This is really just the law of total probability. To get the overall probability of seeing comment C, we sum over all possible authors: the probability of seeing C if A₁ wrote it, weighted by how likely A₁ is; plus the same quantity for A₂, A₃, and so on.

So the real task becomes estimating how likely each token is under each author, combining those probabilities, and then comparing the resulting scores. That is exactly what the next part of the implementation does.

Turning the Formula into Code

At the implementation level, this means looping over all candidate authors and computing three things:

  • the prior P(Author)
  • the likelihood contribution of each token P(token | Author)
  • the final posterior score for that author

The code below follows that structure directly. For each author, it starts with the prior, then walks through the tokens in the comment and adds the contribution of each one.
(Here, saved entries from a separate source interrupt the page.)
(* ===== verification/DnsSpec.v ===== *)
(** * What the DNS server promises: publish and subscribe for routes

    A specification of the DNS server (DnsServer.v) that knows nothing of buffers, pools,
    event loops, tables of connections or books of subscribers: the server is its open
    clients, each with the services it has asked for and the bytes received and to be sent, the
    route table, and the changes that are still to be told.  [spec_step] says what each event
    does to it, [kernel_ok] which events the kernel and the other threads may report.
    DnsRefine.v proves that the server implements it. *)

From S2P Require Import Prelude.
From S2P Require Import IoBuf.
From S2P Require Import Message.
From S2P Require Import ConnStep.
From S2P Require Import ServerClients.
From S2P Require Import Proto.
From S2P Require Import DnsRoute.
From S2P Require Import DnsServer.
From S2P Require Import DnsSocket.

(** An open client. *)
Record client := Client {
  cl_fd : Z;
  cl_loop : nat;
  cl_subs : gset Z;
  cl_in : list byte;
  cl_out : list byte
}.

(** The server: its clients, by the address of their connection; the route table; what is to be
    told to which descriptor; the addresses in use, which are never given back. *)
Record pubsub := PubSub {
  ps_clients : gmap loc client;
  ps_route : Route;
  ps_pending : gset (Z * Z);
  ps_objs : gset loc
}.

Definition set_clients (cs : gmap loc client) (a : pubsub) : pubsub :=
  PubSub cs (ps_route a) (ps_pending a) (ps_objs a).
Definition set_in (ib : list byte) (cl : client) : client :=
  Client (cl_fd cl) (cl_loop cl) (cl_subs cl) ib (cl_out cl).
Definition set_out (ob : list byte) (cl : client) : client :=
  Client (cl_fd cl) (cl_loop cl) (cl_subs cl) (cl_in cl) ob.
Definition add_sub (m : Z) (cl : client) : client :=
  Client (cl_fd cl) (cl_loop cl) ({[m]} ∪ cl_subs cl) (cl_in cl) (cl_out cl).

#[export] Instance client_view : ClientView client (gset Z) := {|
  v_fd := cl_fd; v_loop := cl_loop; v_param cl := Some (cl_subs cl); v_in := cl_in; v_out := cl_out |}.

Section Spec.
Context `{!Protobuf}.

(** The hosts of a service, queued for a client. *)
Definition tell (r : Route) (modid cmdid : Z) (ob : list byte) : list byte :=
  queued ID_GetRouteResponse (serialize (route_response modid cmdid r)) ob.

(** A message: a route request subscribes the client and is answered, any other is ignored. *)
Definition answer_msg (r : Route) (cl : client) (msg : Z * list byte) : client :=
  if bool_decide (msg.1 = ID_GetRouteRequest) then
    let q : GetRouteRequest := parse msg.2 in
    set_out (tell r (rq_modid q) (rq_cmdid q) (cl_out cl)) (add_sub (req_key q) cl)
  else cl.

(** Received bytes; [None] when they make the server close the connection. *)
Definition serve (r : Route) (chunk : list byte) (cl : client) : option client :=
  let '(msgs, rest, bad) := deframe (cl_in cl ++ chunk) in
  if (bad : bool) then None else Some (set_in rest (foldl (answer_msg r) cl msgs)).

(** What is pending for a descriptor, and the pushes for it. *)
Definition pending_of (fd : Z) (a : pubsub) : gset Z :=
  set_map snd (filter (fun p => p.1 = fd) (ps_pending a)).
Definition told (a : pubsub) (cl : client) : client :=
  set_out (foldl (fun ob m => tell (ps_route a) (key_hi m) (key_lo m) ob) (cl_out cl) (elements (pending_of (cl_fd cl) a))) cl.

(** The clients of a loop, and what is due to them. *)
Definition on_loop_fds (loop : nat) (a : pubsub) : gset Z :=
  list_to_set ((fun kv => cl_fd kv.2) <$> map_to_list (filter (fun kv => cl_loop kv.2 = loop) (ps_clients a))).
Definition due_pairs (loop : nat) (a : pubsub) : gset (Z * Z) :=
  filter (fun p => p.1 ∈ on_loop_fds loop a) (ps_pending a).

(** Who is told what about changed services. *)
Definition changed_pairs (changes : list Z) (a : pubsub) : gset (Z * Z) :=
  list_to_set (kv ← map_to_list (ps_clients a);
    (fun m => (cl_fd kv.2, m)) <$> filter (fun m => m ∈ changes) (elements (cl_subs kv.2))).

Definition spec_step (ev : dns_event) (a : pubsub) : pubsub :=
  match ev with
  | EvOpen x fd loop =>
      PubSub (<[x := Client fd loop ∅ [] []]> (ps_clients a)) (ps_route a) (ps_pending a) ({[x]} ∪ ps_objs a)
  | EvRead x fionread ks =>
      set_clients (match read_chunk fionread ks with
                   | None => delete x (ps_clients a)
                   | Some chunk => partial_alter (fun cl => cl ≫= serve (ps_route a) chunk) x (ps_clients a)
                   end) a
  | EvWrite x kss =>
      set_clients (partial_alter (fun cl => cl ← cl; ob ← drained kss (cl_out cl); Some (set_out ob cl)) x (ps_clients a)) a
  | EvClose x => set_clients (delete x (ps_clients a)) a
  | EvCheck wait inp last =>
      PubSub (ps_clients a) (check_round wait inp last (ps_route a)).2 (ps_pending a) (ps_objs a)
  | EvPublish changes =>
      PubSub (ps_clients a) (ps_route a) (ps_pending a ∪ changed_pairs changes a) (ps_objs a)
  | EvPush loop =>
      PubSub ((fun cl => if bool_decide (cl_loop cl = loop) then told a cl else cl) <$> ps_clients a)
             (ps_route a) (ps_pending a ∖ due_pairs loop a) (ps_objs a)
  end.

(** The memory in KB that an event may ask for; [None] when it asks for none. *)
Definition step_kb (ev : dns_event) (a : pubsub) : option Z :=
  match ev with
  | EvRead x fionread ks =>
      Some (4096 + 8192 * match ps_clients a !! x with
                          | None => 0
                          | Some cl => zlen (deframe (cl_in cl ++ default [] (read_chunk fionread ks))).1.1
                          end)
  | EvPush loop => Some (8192 * Z.of_nat (size (due_pairs loop a)))
  | _ => None
  end.
End Spec.

(** What may happen: a connection is opened at an unused address with a descriptor nobody has,
    below the number of slots and on a loop of the server; sockets become readable and writable,
    and connections are closed, while they are open; [read] and [write] behave as documented,
    and no more is announced than a buffer can take; the threads push on their own loops. *)
Definition kernel_ok (e : env) (ev : dns_event) (a : pubsub) : bool :=
  match ev with
  | EvOpen x fd loop =>
      bool_decide (x ∉ ps_objs a) && bool_decide (0 <= fd < en_slots e) && bool_decide (fd ∉ en_own e) &&
      bool_decide (map_Forall (fun _ cl => cl_fd cl <> fd) (ps_clients a)) && bool_decide (loop ∈ en_loops e)
  | EvRead x fionread ks =>
      match ps_clients a !! x with None => false | Some _ => reads_ok PENDING fionread ks end
  | EvWrite x kss =>
      match ps_clients a !! x with None => false | Some cl => writes_ok kss (zlen (cl_out cl)) end
  | EvClose x => bool_decide (is_Some (ps_clients a !! x))
  | EvCheck _ _ _ | EvPublish _ => true
  | EvPush loop => bool_decide (loop ∈ en_loops e)
  end.

(** A server that has started with the given table. *)
Definition spec_init (r : Route) : pubsub := PubSub ∅ r ∅ ∅.

(** What happens to the specification in the course of events, and that all of them may happen. *)
Definition spec_run `{!Protobuf} (evs : list dns_event) (a : pubsub) : pubsub := foldl (fun a ev => spec_step ev a) a evs.
Fixpoint kernel_trace `{!Protobuf} (e : env) (evs : list dns_event) (a : pubsub) : bool :=
  match evs with
  | [] => true
  | ev :: evs => kernel_ok e ev a && kernel_trace e evs (spec_step ev a)
  end.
Tokens that were never seen during training are skipped, and token probabilities are smoothed so that unseen author-token combinations do not collapse the whole score to zero.

type AuthorScore struct {
	Author      string
	Probability float64
}

func (a AuthorScore) String() string {
	return fmt.Sprintf("Author: %s, Probability: %f\n", a.Author, a.Probability)
}

type AuthorScores []AuthorScore

func (a AuthorScores) String() string {
	sb := strings.Builder{}
	for i, score := range a {
		sb.WriteString(fmt.Sprintf("%d. %2.2f%% probability it's author '%s'\n", i+1, score.Probability*100, score.Author))
	}
	return sb.String()
}

func (m *Model) GetSortedProbabilities(comment string) AuthorScores {
	// ── Naive Bayes classifier ────────────────────────────────────────────────
	// Goal: find P(Author | Comment) for every known author.
	//
	// Bayes' theorem:
	//
	//   P(A | C) = P(C | A) · P(A)
	//              ───────────────
	//                   P(C)
	//
	// Where:
	//   P(A | C)  — posterior:   probability this author wrote the comment
	//   P(A)      — prior:       base rate of seeing this author in training data
	//   P(C | A)  — likelihood:  probability the comment's tokens were produced by author A
	//   P(C)      — evidence:    normalising constant (same for all authors, so
	//                            used only to turn log-scores into probabilities)
	//
	// "Naive" assumption: tokens are conditionally independent given the author,
	// so the joint likelihood factorises into a product of per-token likelihoods:
	//
	//   P(C | A) = ∏  P(tᵢ | A)
	//               i
	//
	// Working in log-space turns that product into a sum, avoiding float underflow:
	//
	//   log P(A | C) ∝  log P(A)  +  Σ log P(tᵢ | A)
	// ─────────────────────────────────────────────────────────────────────────

	vocabSize := len(m.Vocab)
	tokens := tokenize(comment)

	// Stores  log[ P(A) · P(C|A) ]  for every author — the un-normalised log posterior.
	logNumerators := make(map[string]float64)
	maxScore := math.Inf(-1)

	for author, docCount := range m.DocCounts {

		// ── Prior:  log P(A) ─────────────────────────────────────────────────
		// Maximum-likelihood estimate from training-corpus frequencies:
		//   P(A) = (number of documents by A) / (total documents)
		score := math.Log(float64(docCount) / float64(m.TotalDocs))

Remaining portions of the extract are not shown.